Start of RECORDS SHOWN
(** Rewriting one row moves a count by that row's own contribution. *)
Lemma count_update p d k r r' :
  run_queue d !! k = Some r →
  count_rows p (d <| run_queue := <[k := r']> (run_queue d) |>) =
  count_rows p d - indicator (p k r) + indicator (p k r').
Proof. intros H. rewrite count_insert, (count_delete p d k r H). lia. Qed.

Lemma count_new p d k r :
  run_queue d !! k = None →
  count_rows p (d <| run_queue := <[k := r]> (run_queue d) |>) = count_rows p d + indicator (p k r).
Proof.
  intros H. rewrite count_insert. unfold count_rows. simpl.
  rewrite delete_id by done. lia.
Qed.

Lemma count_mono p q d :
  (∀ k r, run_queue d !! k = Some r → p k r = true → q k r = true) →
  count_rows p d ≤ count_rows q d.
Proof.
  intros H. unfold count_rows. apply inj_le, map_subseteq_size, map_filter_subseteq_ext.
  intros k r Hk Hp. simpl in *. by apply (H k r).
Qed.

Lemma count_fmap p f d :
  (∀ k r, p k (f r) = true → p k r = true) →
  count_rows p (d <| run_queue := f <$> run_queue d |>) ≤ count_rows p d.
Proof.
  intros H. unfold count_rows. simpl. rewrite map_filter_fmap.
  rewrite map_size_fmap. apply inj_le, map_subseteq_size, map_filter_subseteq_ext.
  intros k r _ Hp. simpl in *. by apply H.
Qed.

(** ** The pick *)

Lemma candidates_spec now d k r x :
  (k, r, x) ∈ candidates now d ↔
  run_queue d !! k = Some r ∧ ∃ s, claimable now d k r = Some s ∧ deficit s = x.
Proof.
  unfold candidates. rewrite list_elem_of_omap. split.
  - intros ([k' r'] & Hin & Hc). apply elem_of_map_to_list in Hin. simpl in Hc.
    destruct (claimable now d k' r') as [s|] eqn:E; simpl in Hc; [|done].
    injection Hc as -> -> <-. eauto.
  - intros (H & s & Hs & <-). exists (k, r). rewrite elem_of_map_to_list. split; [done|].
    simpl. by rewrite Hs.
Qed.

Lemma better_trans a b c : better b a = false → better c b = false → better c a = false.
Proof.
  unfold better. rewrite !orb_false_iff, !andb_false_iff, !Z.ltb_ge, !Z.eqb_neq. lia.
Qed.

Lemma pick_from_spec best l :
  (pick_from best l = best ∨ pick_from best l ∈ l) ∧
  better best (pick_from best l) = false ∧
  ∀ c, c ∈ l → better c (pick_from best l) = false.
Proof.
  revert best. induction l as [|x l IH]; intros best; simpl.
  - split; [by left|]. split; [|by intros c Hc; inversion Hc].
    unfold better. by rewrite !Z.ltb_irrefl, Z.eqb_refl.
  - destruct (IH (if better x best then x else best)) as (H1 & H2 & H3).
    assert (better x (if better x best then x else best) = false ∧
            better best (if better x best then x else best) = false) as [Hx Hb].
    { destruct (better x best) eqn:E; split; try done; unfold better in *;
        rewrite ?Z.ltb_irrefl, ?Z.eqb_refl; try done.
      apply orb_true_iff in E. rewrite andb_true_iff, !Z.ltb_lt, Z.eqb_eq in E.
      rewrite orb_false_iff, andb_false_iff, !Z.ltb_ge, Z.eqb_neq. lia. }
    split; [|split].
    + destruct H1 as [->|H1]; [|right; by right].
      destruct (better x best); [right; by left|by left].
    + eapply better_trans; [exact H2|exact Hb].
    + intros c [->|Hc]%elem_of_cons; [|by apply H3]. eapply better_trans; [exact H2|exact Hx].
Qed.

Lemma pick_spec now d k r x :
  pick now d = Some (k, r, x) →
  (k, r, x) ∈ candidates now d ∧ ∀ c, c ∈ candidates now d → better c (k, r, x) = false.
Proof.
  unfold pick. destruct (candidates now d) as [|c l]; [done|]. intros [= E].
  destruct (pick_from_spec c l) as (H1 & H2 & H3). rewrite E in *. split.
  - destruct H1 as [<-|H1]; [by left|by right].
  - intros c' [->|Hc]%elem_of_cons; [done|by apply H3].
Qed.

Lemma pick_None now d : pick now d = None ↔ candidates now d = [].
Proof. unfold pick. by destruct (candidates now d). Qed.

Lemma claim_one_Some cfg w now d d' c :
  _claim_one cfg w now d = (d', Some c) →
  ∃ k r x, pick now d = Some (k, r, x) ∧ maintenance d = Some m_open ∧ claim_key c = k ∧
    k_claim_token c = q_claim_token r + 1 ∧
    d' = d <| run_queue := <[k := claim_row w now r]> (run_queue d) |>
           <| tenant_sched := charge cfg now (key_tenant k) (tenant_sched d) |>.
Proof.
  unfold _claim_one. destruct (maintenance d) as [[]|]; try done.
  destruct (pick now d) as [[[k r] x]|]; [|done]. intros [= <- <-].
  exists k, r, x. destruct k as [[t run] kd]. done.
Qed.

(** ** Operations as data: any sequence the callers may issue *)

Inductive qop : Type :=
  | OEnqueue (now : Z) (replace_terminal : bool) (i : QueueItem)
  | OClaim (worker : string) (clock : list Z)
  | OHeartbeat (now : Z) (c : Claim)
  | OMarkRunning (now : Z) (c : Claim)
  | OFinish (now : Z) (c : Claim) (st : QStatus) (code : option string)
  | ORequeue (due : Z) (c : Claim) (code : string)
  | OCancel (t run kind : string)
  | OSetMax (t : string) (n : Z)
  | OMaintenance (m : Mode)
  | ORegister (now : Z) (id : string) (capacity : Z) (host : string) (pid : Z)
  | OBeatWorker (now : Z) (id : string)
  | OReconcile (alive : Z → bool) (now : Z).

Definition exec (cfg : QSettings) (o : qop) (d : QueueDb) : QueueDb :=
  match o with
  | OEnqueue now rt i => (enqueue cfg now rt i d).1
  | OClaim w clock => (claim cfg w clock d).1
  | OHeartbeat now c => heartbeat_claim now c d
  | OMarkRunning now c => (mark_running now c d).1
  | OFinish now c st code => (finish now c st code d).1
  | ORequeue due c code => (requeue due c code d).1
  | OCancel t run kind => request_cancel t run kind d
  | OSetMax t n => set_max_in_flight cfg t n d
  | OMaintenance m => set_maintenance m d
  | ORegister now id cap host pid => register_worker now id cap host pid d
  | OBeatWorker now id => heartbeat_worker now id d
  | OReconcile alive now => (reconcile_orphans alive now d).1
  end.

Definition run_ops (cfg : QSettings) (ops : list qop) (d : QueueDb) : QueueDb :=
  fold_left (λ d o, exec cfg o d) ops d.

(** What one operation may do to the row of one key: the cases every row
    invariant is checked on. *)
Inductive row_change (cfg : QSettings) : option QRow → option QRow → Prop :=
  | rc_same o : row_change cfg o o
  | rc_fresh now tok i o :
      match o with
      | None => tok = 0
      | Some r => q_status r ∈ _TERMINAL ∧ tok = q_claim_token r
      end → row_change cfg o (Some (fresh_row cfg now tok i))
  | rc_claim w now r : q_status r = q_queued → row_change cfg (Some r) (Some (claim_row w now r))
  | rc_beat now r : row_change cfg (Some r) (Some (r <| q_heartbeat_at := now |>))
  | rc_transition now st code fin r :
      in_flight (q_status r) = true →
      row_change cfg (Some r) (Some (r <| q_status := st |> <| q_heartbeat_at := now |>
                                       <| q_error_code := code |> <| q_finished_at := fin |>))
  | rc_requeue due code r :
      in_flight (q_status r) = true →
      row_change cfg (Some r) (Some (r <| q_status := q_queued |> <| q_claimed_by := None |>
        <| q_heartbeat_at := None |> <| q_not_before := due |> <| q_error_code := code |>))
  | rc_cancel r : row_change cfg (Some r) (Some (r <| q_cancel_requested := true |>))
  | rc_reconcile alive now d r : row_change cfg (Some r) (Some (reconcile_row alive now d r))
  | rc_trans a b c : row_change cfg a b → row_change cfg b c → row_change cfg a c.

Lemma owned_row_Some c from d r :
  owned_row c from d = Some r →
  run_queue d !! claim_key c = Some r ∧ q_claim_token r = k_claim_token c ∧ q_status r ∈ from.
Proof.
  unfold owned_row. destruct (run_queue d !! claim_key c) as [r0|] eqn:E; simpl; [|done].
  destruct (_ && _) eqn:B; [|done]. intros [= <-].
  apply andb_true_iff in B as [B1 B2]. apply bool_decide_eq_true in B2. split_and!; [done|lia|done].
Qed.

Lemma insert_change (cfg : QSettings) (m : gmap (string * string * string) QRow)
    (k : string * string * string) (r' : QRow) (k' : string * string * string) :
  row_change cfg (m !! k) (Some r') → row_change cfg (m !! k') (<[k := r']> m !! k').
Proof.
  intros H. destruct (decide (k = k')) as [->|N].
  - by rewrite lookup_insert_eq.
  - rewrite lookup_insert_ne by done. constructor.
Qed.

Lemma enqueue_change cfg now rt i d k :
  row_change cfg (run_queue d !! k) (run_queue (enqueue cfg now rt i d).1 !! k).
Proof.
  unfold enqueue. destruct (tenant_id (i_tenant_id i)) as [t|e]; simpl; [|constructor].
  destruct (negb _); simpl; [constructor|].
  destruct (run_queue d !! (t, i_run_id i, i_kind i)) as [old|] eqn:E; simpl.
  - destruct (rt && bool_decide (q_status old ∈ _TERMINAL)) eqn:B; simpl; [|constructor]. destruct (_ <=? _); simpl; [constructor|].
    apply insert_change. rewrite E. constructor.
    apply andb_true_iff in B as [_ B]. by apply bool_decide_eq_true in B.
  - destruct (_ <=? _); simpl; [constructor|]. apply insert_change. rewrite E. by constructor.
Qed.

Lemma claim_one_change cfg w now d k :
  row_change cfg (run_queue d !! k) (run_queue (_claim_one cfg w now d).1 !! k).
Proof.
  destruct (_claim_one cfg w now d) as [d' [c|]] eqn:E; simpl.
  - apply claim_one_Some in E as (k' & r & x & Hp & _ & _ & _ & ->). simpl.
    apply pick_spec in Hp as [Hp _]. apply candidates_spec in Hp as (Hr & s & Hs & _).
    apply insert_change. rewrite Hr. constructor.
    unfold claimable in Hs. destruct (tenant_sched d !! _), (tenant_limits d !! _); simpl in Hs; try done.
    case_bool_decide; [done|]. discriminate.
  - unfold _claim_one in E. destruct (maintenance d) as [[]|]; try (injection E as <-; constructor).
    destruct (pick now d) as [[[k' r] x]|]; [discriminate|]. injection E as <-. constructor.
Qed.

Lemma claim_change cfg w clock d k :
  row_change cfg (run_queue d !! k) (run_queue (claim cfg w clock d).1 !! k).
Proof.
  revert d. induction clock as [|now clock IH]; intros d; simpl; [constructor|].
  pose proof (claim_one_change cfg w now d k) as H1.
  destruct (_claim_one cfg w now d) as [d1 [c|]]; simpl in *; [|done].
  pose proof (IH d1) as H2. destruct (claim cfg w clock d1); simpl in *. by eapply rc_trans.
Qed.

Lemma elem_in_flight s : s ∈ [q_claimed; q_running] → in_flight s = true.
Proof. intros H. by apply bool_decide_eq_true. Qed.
End of RECORDS SHOWN
Start of RECORDS SHOWN
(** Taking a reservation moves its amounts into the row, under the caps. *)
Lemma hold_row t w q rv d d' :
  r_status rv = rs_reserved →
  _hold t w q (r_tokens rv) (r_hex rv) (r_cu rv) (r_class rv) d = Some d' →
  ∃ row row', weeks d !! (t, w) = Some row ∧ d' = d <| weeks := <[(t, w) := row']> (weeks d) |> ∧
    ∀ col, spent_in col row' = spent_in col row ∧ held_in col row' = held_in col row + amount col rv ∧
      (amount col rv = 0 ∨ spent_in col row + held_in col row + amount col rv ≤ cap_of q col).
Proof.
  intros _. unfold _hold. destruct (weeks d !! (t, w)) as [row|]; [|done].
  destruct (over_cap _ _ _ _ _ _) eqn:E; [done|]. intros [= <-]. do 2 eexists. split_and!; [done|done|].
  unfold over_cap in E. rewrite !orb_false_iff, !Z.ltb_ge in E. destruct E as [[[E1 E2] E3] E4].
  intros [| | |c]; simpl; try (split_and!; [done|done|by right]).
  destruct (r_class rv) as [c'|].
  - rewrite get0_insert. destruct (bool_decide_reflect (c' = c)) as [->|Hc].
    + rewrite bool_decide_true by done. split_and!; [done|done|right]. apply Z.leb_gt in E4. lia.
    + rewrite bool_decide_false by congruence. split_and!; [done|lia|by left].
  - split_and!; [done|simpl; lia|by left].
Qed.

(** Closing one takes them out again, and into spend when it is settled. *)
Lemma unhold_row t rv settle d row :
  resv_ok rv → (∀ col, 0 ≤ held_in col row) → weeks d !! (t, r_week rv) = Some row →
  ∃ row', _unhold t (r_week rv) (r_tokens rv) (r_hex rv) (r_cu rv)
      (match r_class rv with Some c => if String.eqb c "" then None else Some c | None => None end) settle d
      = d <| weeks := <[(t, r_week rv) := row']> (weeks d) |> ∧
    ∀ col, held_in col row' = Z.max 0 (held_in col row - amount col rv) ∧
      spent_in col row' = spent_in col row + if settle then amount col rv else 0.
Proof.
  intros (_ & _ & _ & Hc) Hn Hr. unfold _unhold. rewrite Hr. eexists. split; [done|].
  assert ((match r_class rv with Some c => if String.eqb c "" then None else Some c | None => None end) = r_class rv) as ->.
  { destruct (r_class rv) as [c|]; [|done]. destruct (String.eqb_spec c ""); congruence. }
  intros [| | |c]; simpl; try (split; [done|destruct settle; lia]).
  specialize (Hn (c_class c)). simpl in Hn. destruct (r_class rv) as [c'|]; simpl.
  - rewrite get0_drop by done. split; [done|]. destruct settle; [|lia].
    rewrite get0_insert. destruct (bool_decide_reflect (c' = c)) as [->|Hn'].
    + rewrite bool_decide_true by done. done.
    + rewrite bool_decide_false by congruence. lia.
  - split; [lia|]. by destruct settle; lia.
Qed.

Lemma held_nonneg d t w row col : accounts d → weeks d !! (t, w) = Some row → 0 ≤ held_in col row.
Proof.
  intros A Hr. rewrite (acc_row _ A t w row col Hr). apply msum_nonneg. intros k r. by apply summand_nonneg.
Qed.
End of RECORDS SHOWN
**WHAT YOU WILL DO**
Extract each line from the entries above that contains the string "QSettings".

**TASK OUTPUT**
Definition exec (cfg : QSettings) (o : qop) (d : QueueDb) : QueueDb :=
Definition run_ops (cfg : QSettings) (ops : list qop) (d : QueueDb) : QueueDb :=
Inductive row_change (cfg : QSettings) : option QRow → option QRow → Prop :=
Lemma insert_change (cfg : QSettings) (m : gmap (string * string * string) QRow)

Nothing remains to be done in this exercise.